Reefs to boost oyster growth along island's north
A series of small-scale reefs has been established along a section of the South Australian coastline in an innovative project to establish healthy colonies of native angasi oysters.
The reefs along Kangaroo Island's north coast will be seeded during autumn with spats, baby angasi oysters caught from the island's bays.
They have been constructed from limestone, oyster shells, terracotta tiles and timber to provide environments similar to those found in the wild.
Also being used are 1000 ceramic forms, crafted to mimic the shape of razorfish shells, a popular habitat for a variety of marine life.
Kangaroo Island Landscape Board project officer Alex Comino said angasi oysters surrounding Kangaroo Island released millions of larvae into the water.
"These larvae drift in the tides and seek out suitable hard areas of seabed to settle and grow," she said.
"Sadly, many of these larvae do not survive due to natural predation and the lack of suitable substrate to colonise."
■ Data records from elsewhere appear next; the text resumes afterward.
(* ===== verification/DmarClaims.v ===== *)
(** * Probing the remapping units: what it promises

    For every content of the DMAR table the probe stays inside the table and ends; it accepts exactly
    the tables of the grammar; it leaves the driver idle, ready for activation or disabled. *)
From S2P Require Import Prelude Interfaces Registry Vtd Iova VtdProof VtdClaims VtdStart Dmar DmarProof.

Section Claims.
Context {Pl HW K : Type} `{!Mempool Pl} `{!VtdUnit HW} `{!DeviceMap K} `{!DeviceMapLaws K} `{!AcpiHeader} `{!AcpiHeaderLaws}.
Abbreviation PS := (ProbeState Pl HW K).
Implicit Types (s : PS).

(** ** The whole walk *)

Lemma walk es : forall rest fuel t cursor stop units ok s, bytes t -> (stop <= length t)%nat -> (stop - cursor < fuel)%nat ->
  segment_of t cursor stop = encode es ++ rest -> Forall entry_ok es -> rest = [] \/ malformed rest ->
  probe_entries fuel t cursor stop units ok s = seq (probe_list es units ok) (fun r => done (if decide (rest = []) then Some r else None)) s.
Proof.
  induction es as [|e es IH]; intros rest fuel t cursor stop units ok s Ht Hs Hf E Hes Hr; (destruct fuel as [|fuel]; [lia|]).
  - cbn [encode fmap list_fmap concat app] in E. destruct Hr as [-> |Hm].
    + pose proof (segment_length t cursor stop Hs) as Hl. rewrite E in Hl. cbn in Hl. cbn [probe_entries]. by rewrite (proj2 (Nat.leb_le stop cursor)) by lia.
    + rewrite malformed_step; [|by rewrite E|done]. unfold seq. cbn. by destruct (decide (rest = [])) as [->|]; [destruct Hm|].
  - apply Forall_cons in Hes as [He Hes]. unfold encode in E. cbn [fmap list_fmap concat] in E. rewrite <- app_assoc in E.
    pose proof (segment_length t cursor stop Hs) as Hl. rewrite E, length_app, encode_entry_length in Hl.
    rewrite (entry_step e (encode es ++ rest)) by done. cbn [probe_list]. unfold seq at 1 2 3. destruct (probe_one e units ok s) as [[r s']|]; [|done]. cbn.
    rewrite (IH rest fuel t (cursor + length (encode_entry e))%nat stop); [done|done|done|rewrite encode_entry_length; lia| |done|done].
    by rewrite segment_next, E, drop_app_length.
Qed.

(** ** Effects of the probes *)

(** What a probe leaves alone. *)
Record untouched (s s' : PS) : Prop := {
  un_domains : domains (iommu s') = domains (iommu s);
  un_complete : probe_complete (vtd (iommu s')) = probe_complete (vtd (iommu s));
  un_passthrough : passthrough_enabled (vtd (iommu s')) = passthrough_enabled (vtd (iommu s));
  un_interrupts : interrupt_remapping_enabled (vtd (iommu s')) = interrupt_remapping_enabled (vtd (iommu s));
  un_root : root_table (vtd (iommu s')) = root_table (vtd (iommu s));
  un_queue : invalidation_queue (vtd (iommu s')) = invalidation_queue (vtd (iommu s));
  un_allocated : interrupt_remapping_allocated (vtd (iommu s')) = interrupt_remapping_allocated (vtd (iommu s));
  un_memory : memory (iommu s') = memory (iommu s) /\ Vtd.pool (iommu s') = Vtd.pool (iommu s);
  un_table : dmar_flags (vtd (iommu s')) = dmar_flags (vtd (iommu s)) /\ host_address_width (vtd (iommu s')) = host_address_width (vtd (iommu s));
}.
#[global] Instance untouched_refl : Reflexive untouched.
Proof. intros s. by constructor. Qed.
#[global] Instance untouched_trans : Transitive untouched.
Proof. intros s1 s2 s3 [? ? ? ? ? ? ? [? ?] [? ?]] [? ? ? ? ? ? ? [? ?] [? ?]]. constructor; try congruence; split; congruence. Qed.

(** The unit the driver uses. *)
Definition chosen_unit s : bool * Z * Z := (include_all (vtd (iommu s)), segment (vtd (iommu s)), registers (vtd (iommu s))).

(** Reads of registers change nothing but the unit. *)
Definition but_hw (i : Iommu Pl HW) : VtdState * list IovaDomain * gmap Z Z * Pl := (vtd i, domains i, memory i, Vtd.pool i).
Angasi oyster reefs were once common along the southern coast of Australia but were over-harvested in the late 1800s to the point where only a few pockets of native oysters still exist.
Ms Comino said the new reefs would also provide important habitat for recreational and threatened fish species, such as King George whiting and southern calamari, pipefish and seadragons, with access from both Kingscote and American River boat ramps.
"At the same time, they will restore exploited native flat oyster reefs by providing a structure for angasi oysters to settle on and grow," she said.
"It's hoped that once the oyster reefs are seeded and established, they will continue to grow as native oysters are extremely gregarious, meaning they actively seek out habitats where other oysters live during the larval stage before settlement.
"The successful techniques may then be scaled up in the future."